> Provided data
(* ===== verification/Prelude.v ===== *)
(** * Authere: a verification library for the authentication server

    The repository is an identity server written in Rust (axum, sqlx on SQLite)
    under [src/server/src]: password, passkey and one-time-code login, browser
    sessions and their tokens, an OpenID Connect provider, forward
    authentication for reverse proxies, an LDAP directory, and the endpoints
    that administer all of it.  This development models that code and proves
    what makes it correct.  This file is its root; besides this overview it
    holds the result type, the option and table operations, the reflexive
    transitive closure and the automation every other file uses.

    ** How the program is modelled

    The server is a set of request handlers over one SQLite database and four
    in-memory rate limiters.  [Schema.v] is that database: a record of tables
    (lists of row records, in insertion order), the constraints its
    migrations declare, and the setters.  A handler is a program of the type
    [prog] of [Sys.v]: a sequence of atomic steps on the [World] (database,
    limiters, step counter), one step per SQL statement, limiter call, clock
    reading or random draw.  [run] executes a program; [pool_run] executes
    several, interleaved by a schedule.  A transaction is one step that commits
    or leaves no trace.  [M A] is [prog (result AppError A)], Rust's [async fn]
    with [?]; handlers with other error types use [bindE] and [convert] of
    [Http.v].  Storage faults, the clocks, randomness and the process
    environment are oracles of the class [Env], indexed by the step counter, so
    every statement may fail at any point and theorems hold for all oracles; the
    classes [Calm] (no faults) and [MonotoneClock] are assumed only where a
    theorem says that something succeeds, or needs time to pass.  That every
    step of a program is of some kind, whatever runs between its steps, is
    [respects_from]: what a step read from the clock or drew stays known to be a
    reading or a draw made since the program began, and [during] names the
    moments of a run.

    Libraries that are not part of the repository are parameters: classes of
    operations, with the documented behaviour the code relies on as classes of
    laws.  [External.v] has hashing, argon2, AEAD, HMAC, JWT, JSON, UUIDs and
    regexes, each with an instance cheap enough to evaluate; the witnesses run
    the theorems at those.  webauthn-rs is in [Passkeys.v], rand in
    [AppPasswords.v], the url crate in [External.v], ldap3_proto's types in
    [LdapSchema.v], [LdapHandler.v] and [LdapServer.v].

    Integers are [Z] with the bounds of their Rust type written out where the
    code checks or parses them ([RStr.v]: [parse_i64], [parse_unsigned];
    [RateLimit.v]: the u32 counters); bytes and UTF-8 text are [string], and
    [RStr.v] gives the string operations of Rust's standard library on them,
    [Net.v] its address parsers and printers.

    ** The files, by part of the program

    - Foundations: [Prelude.v], [RStr.v], [Schema.v], [Sys.v], [External.v],
      [Http.v] (headers, cookies, responses; [errors.rs], [auth_middleware.rs],
      [handlers/mod.rs]), [Frame.v] (which operations leave what unchanged, and
      the weakest preconditions used by the handlers' proofs).
    - Sessions: [Token.v], [TokenFacts.v], [Sessions.v], [BrowserRetry.v],
      [Keys.v], [SessionDemo.v], [SessionSpec.v] for [user/auth/token.rs]; [TokenKinds.v]
      compares the five kinds of credentials with each other.
    - Accounts: [Users.v], [Accounts.v], [AccountFacts.v] for [user/mod.rs], [user/auth/mod.rs], [role.rs],
      [handlers/user.rs] and [handlers/role.rs]; [Invitations.v] and
      [InvitationFacts.v] for [invitation.rs] and [handlers/registration.rs];
      [Cli.v] for [cli.rs].
    - Login: [LoginFlow.v], [LoginFacts.v], [LoginDemo.v] for the first part of
      [handlers/auth.rs]; [Totp.v], [Base32.v], [TotpFacts.v] for
      [user/auth/totp.rs], [TotpHandlers.v] for [handlers/totp.rs];
      [Passkeys.v], [PasskeyFacts.v] for [handlers/passkeys.rs]; [RateLimit.v] for [rate_limit.rs].
    - Forward authentication: [Application.v], [ApplicationFacts.v],
      [ApplicationHandlers.v] for [application.rs] and
      [handlers/application.rs]; [PolicyPath.v], [ForwardAuth.v],
      [ForwardAuthFacts.v] for the second part of
      [handlers/auth.rs]; [Forward.v], [ForwardFacts.v] for
      [user/auth/forward.rs].
    - OpenID Connect: [OidcCodes.v], [OidcToken.v] for [oidc/codes.rs] and
      [oidc/token.rs]; [OAuth.v], [OAuthFacts.v] for
      [handlers/oauth.rs] and [oidc/jwks.rs]; [OAuthRun.v] runs a login at a
      client application from its first to its last request.
    - Directory: [AppPasswords.v] for [app_passwords.rs] and its endpoints;
      [LdapSchema.v], [LdapFilter.v], [LdapHandler.v], [LdapBer.v],
      [LdapServer.v], [LdapConnection.v], [LdapListener.v] for the files of
      [ldap/], with [LdapFacts.v] and [LdapSearch.v].
    - Administration: [Settings.v] and [SettingsHandlers.v] for [settings.rs]
      and the settings and invitation endpoints of [handlers/admin.rs];
      [AuditLog.v] for [audit.rs], [AuditExport.v] for the log's endpoints,
      [ClientAddress.v] for the address a request is counted under.
    - The process: [Startup.v] for the state and the background tasks of
      [main.rs], [Main.v] for its command line, exit code and restarts,
      [Routes.v] for the routes of all endpoints, [Respond.v] for
      [static_files.rs], [BrowserSecurity.v] for [browser_security.rs].
    - The server as a whole: [Server.v] sends every decoded request ([Call]) to
      its handler ([serve]); [Respond.v] puts the router, the extractors and the
      browser filter around it ([respond]); [System.v] interleaves requests,
      directory messages, background rounds and the command line as
      [Activity]s.  [Writes.v] lists every statement that changes the database,
      as the constructors of [write], and each with what was
      checked before it and where its values come from: drawn or read from the
      clock since the run ([Run]) began, or validated.  [WriteFacts.v] shows that
      every activity only makes such writes; [WellFormed.v] has the declared
      constraints of the schema, what the handlers see to beyond them
      ([stored_ok]) and the rows of a new database, [Lifecycle.v] the moves a row
      with a life of its own makes, and [lived], what may have become of it.  On these rest
      [SystemSpec.v], [Access.v], [Isolation.v], [SignIn.v] and [OAuthRun.v];
      [SystemDemo.v] runs them at a fresh installation, and [EndpointDemo.v] the
      theorems of the endpoints at databases of their own.
    - The source's own tests: [UnitTests.v] and [StoreTests.v] run 326 of its unit
      tests on the model, at the hashes and encodings the standards prescribe
      ([Standards.v]); a disagreement with the code would show there.

    Operations keep their Rust names where those are free; a method [T::m] is
    [T_m], and a handler whose rate limit or transaction is split off has
    [.._limited] or [.._tx] beside it.

    ** What the theorems show

    - No forged or stale credential: an accepted access token was issued here,
      is unexpired and names a session in force; a revocation is final,
      whatever the whole server does afterwards; refreshing never extends a
      session; credentials of the five kinds are never confused ([Sessions.v],
      [System.v], [TokenKinds.v]).
    - An abstract specification: whatever the server does, every refresh token,
      authorization code, invitation, recovery code, second factor, directory
      handoff and passkey challenge there is in the end was there before and has
      since only made the moves of its kind, or was issued meanwhile on fresh
      randomness; so one used up never becomes usable again, nor one removed
      comes back ([Lifecycle.v], [SystemSpec.v]); between two sweeps the table of refresh
      tokens refines a machine that only ever moves forward ([SessionSpec.v]).
    - Who may do what: a protected endpoint acts only for a valid session, an
      administrator's only for a current administrator, and no other endpoint
      touches what administrators rule ([Access.v]); a user's own endpoints
      leave the rows of all others alone, but for challenges that have expired or
      that the request names ([Isolation.v]); a request another site makes a
      browser send is refused without a trace, or touches only sessions, codes,
      handoffs and the log ([Respond.v]).
    - Invariants of the whole server under every interleaving: the schema's
      unique and foreign keys hold; accounts, passwords, invitations, codes and
      second factors are as the handlers promise; the log only grows, no account loses its
      identity or state ([WellFormed.v], [System.v]), and a restart keeps the
      keys ([Main.v]).
    - Routing: every request that fits a route reaches exactly its handler, and
      pages and handlers do not shadow each other ([Routes.v], [Respond.v]).
    - Single use: of any number of interleaved attempts, at most one succeeds
      with a refresh token, one-time code, authorization code or passkey
      challenge, and at most as many with an invitation as it has uses left.
      All of them are instances of [pool_spends] ([Sys.v]): a program [spends] a
      resource when it cannot win without having removed one unit of it.
    - Logins rest on evidence, judged at moments of the very request: a password
      login on the password and, where enrolled, a second factor that it spends;
      a passkey login on a live challenge and a verified credential of an active
      user, both with exactly one new session; a directory bind on what the password mode asks for; a
      200 of the proxy endpoint on a session with a required role; tokens of
      the OpenID provider on an authenticated client and its own code.
    - Refusals leave no trace: a refused login writes only the audit log and
      does not tell why; failed changes of settings, passwords, second factors,
      applications or the first administrator change nothing.
    - Algorithms against their specification: policy selection refines an
      order-independent specification with ambiguity as an error; base32,
      substring filters and directory searches equal reference definitions;
      the path normaliser is canonical; the CSV export is read back by a parser.
    - Bounds, termination and availability: limiter budgets, the linear walk
      over BER frames of bounded depth, the number of directory connections, the
      forward login that completes within its minute, the sign-in that works
      for the whole life of its token ([SignIn.v]), the login at a client
      application that carries through from the authorization request to the
      user's claims ([OAuthRun.v]).
    - Composition: an open directory connection keeps resting on the current
      settings and discloses nothing before a bind, but for what an empty base
      name opens to anyone; the background sweeps are
      invisible to requests; a client behind proxies cannot choose the address
      it is counted under.

    Properties with hypotheses come with a witness, an execution at a concrete
    database ([*Demo.v], or a module [Demo] at the end of a file).

    ** Fuel and bounds

    Recursion of the code that is not structural has fuel, and enough of it:
    [decode_repeatedly] of the path normaliser (5) and [follow_retry] (16) count
    the rounds of bounded loops in the code; [ber_loop] has [ber_fuel], linear
    in the frame and proved sufficient; [chars_fuel] and [utf8_fuel] have the
    length of their input, of which each step consumes a byte
    ([chars_fuel_enough]); [drain] and [hex_digits] have more than the digits
    their argument can hold.

    ** Not modelled

    Logging ([tracing]); the descriptions and schemas of the OpenAPI attributes
    (their methods, paths and statuses are the routes) and the optional
    documentation pages; the parsing of the command line's arguments; opening
    the database and the statements of the migrations (the rows they insert are
    [migrated_db]); the CORS and tracing layers of [main.rs]; the static text of
    HTML pages (their variable parts are in the response bodies); axum's
    extractors and the rendering of JSON answers, which are the class
    [AxumRouter]; reading and writing of sockets: the directory's messages
    arrive decoded, after the BER guard.  [lib.rs] and [db/mod.rs] hold module
    declarations and a trait without code.  Dummy password checks, which only spend time, are
    left out where they do not change the result, and so is the record that
    [create_user] and [init_admin] print into the text of one internal error,
    which no client sees.  A transaction is atomic as
    SQLite makes it: a write transaction whose snapshot is overtaken is a
    storage fault. *)

From stdpp Require Export prelude strings gmap pretty.
From Stdlib Require Export ZArith Lia.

> Directions
In the answer, return exactly the lines from the line containing "the rounds of" to the end of the records above, and no others.

> Written solution
    the rounds of bounded loops in the code; [ber_loop] has [ber_fuel], linear
    in the frame and proved sufficient; [chars_fuel] and [utf8_fuel] have the
    length of their input, of which each step consumes a byte
    ([chars_fuel_enough]); [drain] and [hex_digits] have more than the digits
    their argument can hold.

    ** Not modelled

    Logging ([tracing]); the descriptions and schemas of the OpenAPI attributes
    (their methods, paths and statuses are the routes) and the optional
    documentation pages; the parsing of the command line's arguments; opening
    the database and the statements of the migrations (the rows they insert are
    [migrated_db]); the CORS and tracing layers of [main.rs]; the static text of
    HTML pages (their variable parts are in the response bodies); axum's
    extractors and the rendering of JSON answers, which are the class
    [AxumRouter]; reading and writing of sockets: the directory's messages
    arrive decoded, after the BER guard.  [lib.rs] and [db/mod.rs] hold module
    declarations and a trait without code.  Dummy password checks, which only spend time, are
    left out where they do not change the result, and so is the record that
    [create_user] and [init_admin] print into the text of one internal error,
    which no client sees.  A transaction is atomic as
    SQLite makes it: a write transaction whose snapshot is overtaken is a
    storage fault. *)

From stdpp Require Export prelude strings gmap pretty.
From Stdlib Require Export ZArith Lia.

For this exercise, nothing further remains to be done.